Required work
Two lines below mark the span: the one containing "(at level 100, r" and the one containing "match ds with". Set down both, plus every line between, exactly as they stand, and nothing else.
═══ Given data
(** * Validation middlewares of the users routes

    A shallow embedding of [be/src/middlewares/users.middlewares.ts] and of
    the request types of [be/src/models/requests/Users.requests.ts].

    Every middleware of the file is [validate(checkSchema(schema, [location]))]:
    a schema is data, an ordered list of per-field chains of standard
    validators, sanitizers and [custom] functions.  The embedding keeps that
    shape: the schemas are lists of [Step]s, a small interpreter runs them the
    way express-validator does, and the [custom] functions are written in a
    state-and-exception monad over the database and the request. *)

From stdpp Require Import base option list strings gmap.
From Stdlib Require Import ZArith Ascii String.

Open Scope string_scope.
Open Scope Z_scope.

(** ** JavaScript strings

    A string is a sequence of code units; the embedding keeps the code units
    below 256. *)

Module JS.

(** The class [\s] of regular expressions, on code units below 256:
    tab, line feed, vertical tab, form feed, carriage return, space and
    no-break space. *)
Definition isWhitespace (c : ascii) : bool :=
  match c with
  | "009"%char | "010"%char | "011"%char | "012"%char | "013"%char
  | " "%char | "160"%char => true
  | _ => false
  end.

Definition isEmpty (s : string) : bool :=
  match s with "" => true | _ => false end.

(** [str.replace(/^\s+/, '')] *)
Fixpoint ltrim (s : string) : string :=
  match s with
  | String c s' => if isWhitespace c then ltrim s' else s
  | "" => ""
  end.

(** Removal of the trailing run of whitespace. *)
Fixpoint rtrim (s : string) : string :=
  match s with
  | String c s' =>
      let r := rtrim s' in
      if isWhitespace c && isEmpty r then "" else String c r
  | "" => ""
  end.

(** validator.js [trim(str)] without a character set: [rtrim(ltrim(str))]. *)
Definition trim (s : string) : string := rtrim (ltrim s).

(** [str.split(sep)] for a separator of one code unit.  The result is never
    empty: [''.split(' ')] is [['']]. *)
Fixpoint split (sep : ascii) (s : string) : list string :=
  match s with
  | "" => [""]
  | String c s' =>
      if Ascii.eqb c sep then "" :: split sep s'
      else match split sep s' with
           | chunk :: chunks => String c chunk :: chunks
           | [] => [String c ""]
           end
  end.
══════
═══ Given data
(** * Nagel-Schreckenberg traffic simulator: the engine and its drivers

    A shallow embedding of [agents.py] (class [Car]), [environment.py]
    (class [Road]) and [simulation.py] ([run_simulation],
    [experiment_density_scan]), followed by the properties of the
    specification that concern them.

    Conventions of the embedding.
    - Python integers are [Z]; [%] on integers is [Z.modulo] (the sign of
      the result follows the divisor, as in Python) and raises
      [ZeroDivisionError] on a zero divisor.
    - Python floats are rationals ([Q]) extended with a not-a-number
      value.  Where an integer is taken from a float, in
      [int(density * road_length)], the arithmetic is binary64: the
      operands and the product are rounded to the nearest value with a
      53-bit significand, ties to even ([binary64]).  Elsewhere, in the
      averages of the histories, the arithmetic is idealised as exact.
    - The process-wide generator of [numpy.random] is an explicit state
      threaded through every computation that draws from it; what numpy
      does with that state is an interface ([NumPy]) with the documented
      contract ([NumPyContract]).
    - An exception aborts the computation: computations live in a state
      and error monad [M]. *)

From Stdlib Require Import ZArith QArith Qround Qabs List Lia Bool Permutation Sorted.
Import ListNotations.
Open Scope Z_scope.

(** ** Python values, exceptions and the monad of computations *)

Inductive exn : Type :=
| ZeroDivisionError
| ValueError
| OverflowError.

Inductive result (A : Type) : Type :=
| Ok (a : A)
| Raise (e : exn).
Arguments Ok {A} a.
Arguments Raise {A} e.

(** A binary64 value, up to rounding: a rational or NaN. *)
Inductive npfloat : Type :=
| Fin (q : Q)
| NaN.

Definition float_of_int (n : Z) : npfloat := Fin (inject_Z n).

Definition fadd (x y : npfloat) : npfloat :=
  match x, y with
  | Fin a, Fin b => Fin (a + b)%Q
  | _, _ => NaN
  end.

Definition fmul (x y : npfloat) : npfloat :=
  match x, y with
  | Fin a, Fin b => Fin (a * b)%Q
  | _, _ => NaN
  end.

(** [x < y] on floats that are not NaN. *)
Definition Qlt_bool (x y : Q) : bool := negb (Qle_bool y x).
══════
═══ Given data
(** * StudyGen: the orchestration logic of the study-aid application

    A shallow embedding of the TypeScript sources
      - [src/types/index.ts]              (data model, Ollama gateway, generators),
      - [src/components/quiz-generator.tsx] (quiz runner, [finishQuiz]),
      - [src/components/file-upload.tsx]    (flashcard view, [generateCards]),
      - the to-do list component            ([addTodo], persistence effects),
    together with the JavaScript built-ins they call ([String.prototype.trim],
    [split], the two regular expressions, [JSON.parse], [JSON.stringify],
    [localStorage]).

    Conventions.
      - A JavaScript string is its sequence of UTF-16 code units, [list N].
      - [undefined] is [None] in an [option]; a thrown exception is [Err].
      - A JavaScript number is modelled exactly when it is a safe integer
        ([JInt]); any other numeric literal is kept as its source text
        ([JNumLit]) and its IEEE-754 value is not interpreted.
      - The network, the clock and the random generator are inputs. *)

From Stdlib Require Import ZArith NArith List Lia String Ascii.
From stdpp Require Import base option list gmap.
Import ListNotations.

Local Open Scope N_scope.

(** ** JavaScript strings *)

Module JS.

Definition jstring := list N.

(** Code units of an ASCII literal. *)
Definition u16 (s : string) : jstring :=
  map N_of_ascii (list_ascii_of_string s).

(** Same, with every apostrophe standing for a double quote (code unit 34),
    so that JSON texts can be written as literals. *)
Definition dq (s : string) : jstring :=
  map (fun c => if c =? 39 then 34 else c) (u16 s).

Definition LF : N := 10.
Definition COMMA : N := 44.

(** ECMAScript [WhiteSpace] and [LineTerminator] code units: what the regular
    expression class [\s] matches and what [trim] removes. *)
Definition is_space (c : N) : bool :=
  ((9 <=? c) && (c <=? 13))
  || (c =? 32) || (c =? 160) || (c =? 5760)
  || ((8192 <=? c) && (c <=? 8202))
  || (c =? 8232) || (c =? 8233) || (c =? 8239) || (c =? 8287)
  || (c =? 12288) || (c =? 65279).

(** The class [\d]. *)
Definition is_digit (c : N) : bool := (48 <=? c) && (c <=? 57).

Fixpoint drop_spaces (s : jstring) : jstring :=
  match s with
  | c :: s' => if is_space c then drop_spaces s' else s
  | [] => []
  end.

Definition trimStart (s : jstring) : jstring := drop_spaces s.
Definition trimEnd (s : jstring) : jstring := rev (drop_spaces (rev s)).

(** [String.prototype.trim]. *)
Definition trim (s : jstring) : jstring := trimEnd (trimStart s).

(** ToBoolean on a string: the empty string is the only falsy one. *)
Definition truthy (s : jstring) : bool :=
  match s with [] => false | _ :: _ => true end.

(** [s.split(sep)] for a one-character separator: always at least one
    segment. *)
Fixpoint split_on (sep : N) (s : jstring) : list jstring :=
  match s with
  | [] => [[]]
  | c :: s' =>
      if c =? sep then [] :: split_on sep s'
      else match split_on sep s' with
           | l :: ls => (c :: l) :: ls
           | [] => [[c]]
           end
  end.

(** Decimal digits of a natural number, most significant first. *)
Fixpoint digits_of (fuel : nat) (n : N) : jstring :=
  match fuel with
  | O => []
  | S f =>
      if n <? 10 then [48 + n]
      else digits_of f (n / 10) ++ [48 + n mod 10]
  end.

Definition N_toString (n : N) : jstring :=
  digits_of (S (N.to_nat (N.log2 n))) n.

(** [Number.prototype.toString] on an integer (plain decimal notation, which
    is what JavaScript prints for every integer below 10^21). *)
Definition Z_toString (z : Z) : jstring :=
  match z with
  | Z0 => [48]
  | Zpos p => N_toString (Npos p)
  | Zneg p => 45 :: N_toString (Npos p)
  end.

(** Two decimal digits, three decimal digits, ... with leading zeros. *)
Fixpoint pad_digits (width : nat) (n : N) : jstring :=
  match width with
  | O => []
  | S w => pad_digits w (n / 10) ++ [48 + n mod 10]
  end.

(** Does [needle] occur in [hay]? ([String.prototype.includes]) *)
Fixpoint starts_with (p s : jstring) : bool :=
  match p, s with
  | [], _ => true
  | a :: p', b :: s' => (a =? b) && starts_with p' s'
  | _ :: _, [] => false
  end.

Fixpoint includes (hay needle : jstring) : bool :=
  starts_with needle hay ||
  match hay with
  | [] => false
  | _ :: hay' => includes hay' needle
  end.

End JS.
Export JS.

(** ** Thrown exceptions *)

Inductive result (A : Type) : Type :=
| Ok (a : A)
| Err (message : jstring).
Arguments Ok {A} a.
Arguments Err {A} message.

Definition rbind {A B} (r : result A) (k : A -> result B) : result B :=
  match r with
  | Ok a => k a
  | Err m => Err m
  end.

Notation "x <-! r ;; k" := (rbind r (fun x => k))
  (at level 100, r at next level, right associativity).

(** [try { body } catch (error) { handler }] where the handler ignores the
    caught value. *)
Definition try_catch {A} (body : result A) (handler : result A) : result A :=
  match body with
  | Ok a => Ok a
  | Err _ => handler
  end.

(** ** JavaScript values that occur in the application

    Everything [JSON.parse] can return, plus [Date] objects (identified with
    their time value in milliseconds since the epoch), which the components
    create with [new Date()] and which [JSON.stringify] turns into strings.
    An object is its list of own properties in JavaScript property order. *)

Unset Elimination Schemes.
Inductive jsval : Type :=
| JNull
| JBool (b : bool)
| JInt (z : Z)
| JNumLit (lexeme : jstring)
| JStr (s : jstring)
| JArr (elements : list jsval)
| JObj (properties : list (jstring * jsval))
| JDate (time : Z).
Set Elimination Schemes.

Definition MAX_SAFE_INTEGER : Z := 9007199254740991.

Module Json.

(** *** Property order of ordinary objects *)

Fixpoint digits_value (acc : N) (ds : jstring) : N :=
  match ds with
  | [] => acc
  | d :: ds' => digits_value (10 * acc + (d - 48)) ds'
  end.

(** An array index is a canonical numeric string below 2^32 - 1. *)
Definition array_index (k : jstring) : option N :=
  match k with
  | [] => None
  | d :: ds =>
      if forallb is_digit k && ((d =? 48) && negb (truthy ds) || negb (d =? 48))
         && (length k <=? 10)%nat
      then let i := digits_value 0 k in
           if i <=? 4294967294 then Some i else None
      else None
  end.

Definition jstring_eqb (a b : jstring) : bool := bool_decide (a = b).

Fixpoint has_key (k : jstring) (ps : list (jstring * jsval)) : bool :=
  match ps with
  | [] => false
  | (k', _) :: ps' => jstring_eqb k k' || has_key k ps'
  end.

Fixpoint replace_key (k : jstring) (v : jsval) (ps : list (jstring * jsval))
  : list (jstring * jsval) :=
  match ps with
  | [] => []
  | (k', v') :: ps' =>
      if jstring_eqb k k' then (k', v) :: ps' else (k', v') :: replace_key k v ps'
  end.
══════
Exercise result
  (at level 100, r at next level, right associativity).

(** [try { body } catch (error) { handler }] where the handler ignores the
    caught value. *)
Definition try_catch {A} (body : result A) (handler : result A) : result A :=
  match body with
  | Ok a => Ok a
  | Err _ => handler
  end.

(** ** JavaScript values that occur in the application

    Everything [JSON.parse] can return, plus [Date] objects (identified with
    their time value in milliseconds since the epoch), which the components
    create with [new Date()] and which [JSON.stringify] turns into strings.
    An object is its list of own properties in JavaScript property order. *)

Unset Elimination Schemes.
Inductive jsval : Type :=
| JNull
| JBool (b : bool)
| JInt (z : Z)
| JNumLit (lexeme : jstring)
| JStr (s : jstring)
| JArr (elements : list jsval)
| JObj (properties : list (jstring * jsval))
| JDate (time : Z).
Set Elimination Schemes.

Definition MAX_SAFE_INTEGER : Z := 9007199254740991.

Module Json.

(** *** Property order of ordinary objects *)

Fixpoint digits_value (acc : N) (ds : jstring) : N :=
  match ds with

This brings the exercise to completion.